9-ая мотострелковая рота на весь период летней боевой подготовки была переброшена на усиление Сызранского стройбата. Основной боевой задачей стало сооружение большого котлована на территории военного завода. Сам завод занимал площадь несколько десятков квадратных километров, густо утыканную громоотводами и заполненную редкими небольшими кирпичными ангарами, соединенными железнодорожными путями. Пейзаж весьма напоминал футуристический – в стиле «Кин-дза-дза!». На дне котлована копошилось несколько солдат с лопатами. Ещё несколько солдат, из интеллигенции, загорало на бетонных плитах. «Эх, бля, бабу бы, ба, бля…". «Я бы, нах, счас хоть Монтсерат Кабалье в зад…". «А я б Мирей Матье в рот…».
Под импровизированным навесом дремлющий сержант Аскеров слушал десятый подвиг Джамиля (Геракла) в демо-версии младшего сержанта Макаркина. Вся эта мутотень с заданиями Джамиля и гнусностями благоверного пророка Мусы ему порядком надоела. «Слушай, Друг». «Да, Друг, я слушаю». Макаркин насторожился. «Я скажу тебе правду, Друг. Никому не говори, иначе меня убьют. Но перед этим я вырву тебе позвоночник». «Что ты, Друг!
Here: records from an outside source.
(* ===== verification/Calls.v ===== *)
(** Go statements in sequence: notation for calls, the loops over a slice that call
    a function once an element, and variables that outlive the call that made them.

    A variable captured by a closure, a struct behind a pointer or a mutex-guarded
    field is a cell of a heap, a part of the world. A heap holds the cells of one
    type; an address is an index into it, and what is not an address is nil. *)

From S2P Require Import Prelude Interpreter.

Declare Scope call_scope.
Delimit Scope call_scope with call.
Notation "'let!' x ':=' m 'in' k" := (call_bind m (fun x => k))
  (at level 200, x pattern, m at level 100, k at level 200, right associativity) : call_scope.
Open Scope call_scope.

Section Calls.
  Context {V World : Type}.
  #[local] Abbreviation call := (call V World).

(** A Go function that only computes. *)
Definition pure {A B} (f : A -> B) : A -> call B := fun a => call_ret (f a).
Definition pure2 {A B C} (f : A -> B -> C) : A -> B -> call C := fun a b => call_ret (f a b).

Definition call_map {A B} (f : A -> B) (m : call A) : call B := let! a := m in call_ret (f a).

(** [for _, value := range values { state = combine(state, value) }]. *)
Fixpoint range_fold {A S} (combine : S -> A -> call S) (values : list A) (state : S) : call S :=
  match values with
  | [] => call_ret state
  | value :: rest => let! state := combine state value in range_fold combine rest state
  end.

Lemma call_bind_ret {A B} (a : A) (f : A -> call B) w : call_bind (call_ret a) f w = f a w.
Proof. done. Qed.

Lemma call_bind_assoc {A B C} (m : call A) (f : A -> call B) (g : B -> call C) w :
  call_bind (call_bind m f) g w = call_bind m (fun a => call_bind (f a) g) w.
Proof. unfold call_bind. by destruct (m w) as [[a|p] w']. Qed.

Lemma range_fold_pure {A S} (f : S -> A -> S) (values : list A) (state : S) w :
  range_fold (pure2 f) values state w = (inl (foldl f state values), w).
Proof. revert state. induction values as [|v vs IH]; intros state; cbn; [done|apply IH]. Qed.

Lemma range_fold_app {A S} (combine : S -> A -> call S) (xs ys : list A) (state : S) w :
  range_fold combine (xs ++ ys) state w
  = (let! state := range_fold combine xs state in range_fold combine ys state) w.
Proof.
  revert state w. induction xs as [|x xs IH]; intros state w; cbn; [done|].
  rewrite call_bind_assoc. unfold call_bind. destruct (combine state x w) as [[s|p] w']; [|done].
  apply IH.
Qed.

End Calls.

(** * Heaps *)

Class Heap (World T : Type) : Type := {
  heap_of : World -> list T;
  with_heap : list T -> World -> World;
  heap_of_with : forall cells w, heap_of (with_heap cells w) = cells;
  with_heap_of : forall w, with_heap (heap_of w) w = w;
  with_heap_with : forall cells cells' w, with_heap cells (with_heap cells' w) = with_heap cells w
}.
Arguments heap_of {World} T {_} _.

(** Changing one heap leaves the other alone. *)
Class HeapsApart (World T U : Type) `{Heap World T} `{Heap World U} : Prop :=
  heap_apart : forall (cells : list T) w, heap_of U (with_heap cells w) = heap_of U w.

Section Heap.
  Context {V World T : Type} `{Heap World T}.
  (** The run-time panic of a nil dereference. *)
  Context (nil_dereference : Panic V).
  #[local] Abbreviation call := (call V World).

Definition heap_fresh (w : World) : nat := length (heap_of T w).
Definition heap_get (address : nat) (w : World) : option T := heap_of T w !! address.
Definition heap_set (address : nat) (value : T) (w : World) : World :=
  with_heap (<[address := value]> (heap_of T w)) w.
Definition heap_new (value : T) (w : World) : nat * World :=
  (heap_fresh w, with_heap (heap_of T w ++ [value]) w).

Definition alloc (value : T) : call nat := fun w =>
  let '(address, w) := heap_new value w in (inl address, w).
Definition load (address : nat) : call T := fun w =>
  match heap_get address w with
  | Some value => (inl value, w)
  | None => (inr nil_dereference, w)
  end.
Definition store (address : nat) (value : T) : call unit := fun w =>
  match heap_get address w with
  | Some _ => (inl tt, heap_set address value w)
  | None => (inr nil_dereference, w)
  end.

Lemma heap_fresh_set l (v : T) w : heap_fresh (heap_set l v w) = heap_fresh w.
Proof. unfold heap_fresh, heap_set. by rewrite heap_of_with, length_insert. Qed.

Lemma heap_fresh_new (v : T) w : heap_fresh (snd (heap_new v w)) = S (heap_fresh w).
Proof. unfold heap_fresh, heap_new; cbn. rewrite heap_of_with, length_app; cbn. lia. Qed.

Lemma heap_get_lt l (v : T) w : heap_get l w = Some v -> l < heap_fresh w.
Proof. apply lookup_lt_Some. Qed.

Lemma heap_get_set l (v : T) w : l < heap_fresh w -> heap_get l (heap_set l v w) = Some v.
Proof.
  intros Hl. unfold heap_get, heap_set. rewrite heap_of_with. by apply list_lookup_insert_eq.
Qed.

Lemma heap_get_set_ne l l' (v : T) w : l <> l' -> heap_get l' (heap_set l v w) = heap_get l' w.
Proof.
  intros Hl. unfold heap_get, heap_set. rewrite heap_of_with. by apply list_lookup_insert_ne.
Qed.

Lemma heap_set_same l (v : T) w : heap_get l w = Some v -> heap_set l v w = w.
Proof.
  intros Hl. unfold heap_set. rewrite list_insert_id by done. apply with_heap_of.
Qed.

Lemma heap_set_set l (v v' : T) w : heap_set l v (heap_set l v' w) = heap_set l v w.
Proof.
  unfold heap_set. by rewrite heap_of_with, with_heap_with, list_insert_insert_eq.
Qed.

Lemma heap_get_new (v : T) w : heap_get (heap_fresh w) (snd (heap_new v w)) = Some v.
Proof.
  unfold heap_get, heap_new, heap_fresh; cbn. by rewrite heap_of_with, list_lookup_middle.
Qed.

Lemma heap_get_new_old l (v : T) w :
  l < heap_fresh w -> heap_get l (snd (heap_new v w)) = heap_get l w.
Proof.
  intros Hl. unfold heap_get, heap_new; cbn. rewrite heap_of_with. by apply lookup_app_l.
Qed.

Lemma load_Some l (v : T) w : heap_get l w = Some v -> load l w = (inl v, w).
Proof. unfold load. by intros ->. Qed.

Lemma store_Some l (v u : T) w :
  heap_get l w = Some u -> store l v w = (inl tt, heap_set l v w).
Proof. unfold store. by intros ->. Qed.

End Heap.

#[export] Hint Rewrite @heap_fresh_set @heap_fresh_new @heap_set_set : heap.

(** ** The heap that is a whole world *)

#[export] Program Instance list_heap {T} : Heap (list T) T := {|
  heap_of cells := cells;
  with_heap cells _ := cells
|}.
Solve All Obligations with done.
Никому, даже если меня будут п… здить». «Даже если Хлопчий будет п… здить?» «А что, он будет?» «Вряд ли. Скорее, его, суку, будут. Но он всё равно ни хрена не знает… Знаешь, Друг, я ведь не простой араб. Я араб из Бомбея. Моё настоящее имя – Лаки Аскар». «Лаки?». «Ну – Лаки – счастливчик. Бахтиёр по нашему». «Феликс по латыни». «Феликс? Феликс Аскеров. Красиво». Под этим именем его скоро и узнали девушки из общежития строительного треста. Бахтиёр продолжал: «Там я начал сниматься в кино, но враги убили моего двоюродного брата, и мне пришлось бежать в Ташкент. Скоро дембель, и мне нужно поступать в ташкентский институт кино. Или бомбейский – я еще не решил. Мне нужно готовиться, репетировать. Ты мне поможешь, Друг?». «Что за вопрос, Друг, конечно помогу. Но чем?». «Мы будем вместе снимать кино». Разумеется, снимать кино. Вчерашние Брюс Ли в привокзальном видеосалоне вкупе с узбекфильмовским старым чайханщиком в солдатском клубе явно добили последние сомнения Бахтиёра в собственном творческом гении. То, что кинопостановка как сугубо духовный и самоценный процесс может не требовать никакого технического обеспечения, сомнения тоже не вызывало. Китайские гении каллиграфии рисовали на морском песке, их шедевры смывала ближайшая волна, но современникам хватало и этих мизерных свидетельств гениальности.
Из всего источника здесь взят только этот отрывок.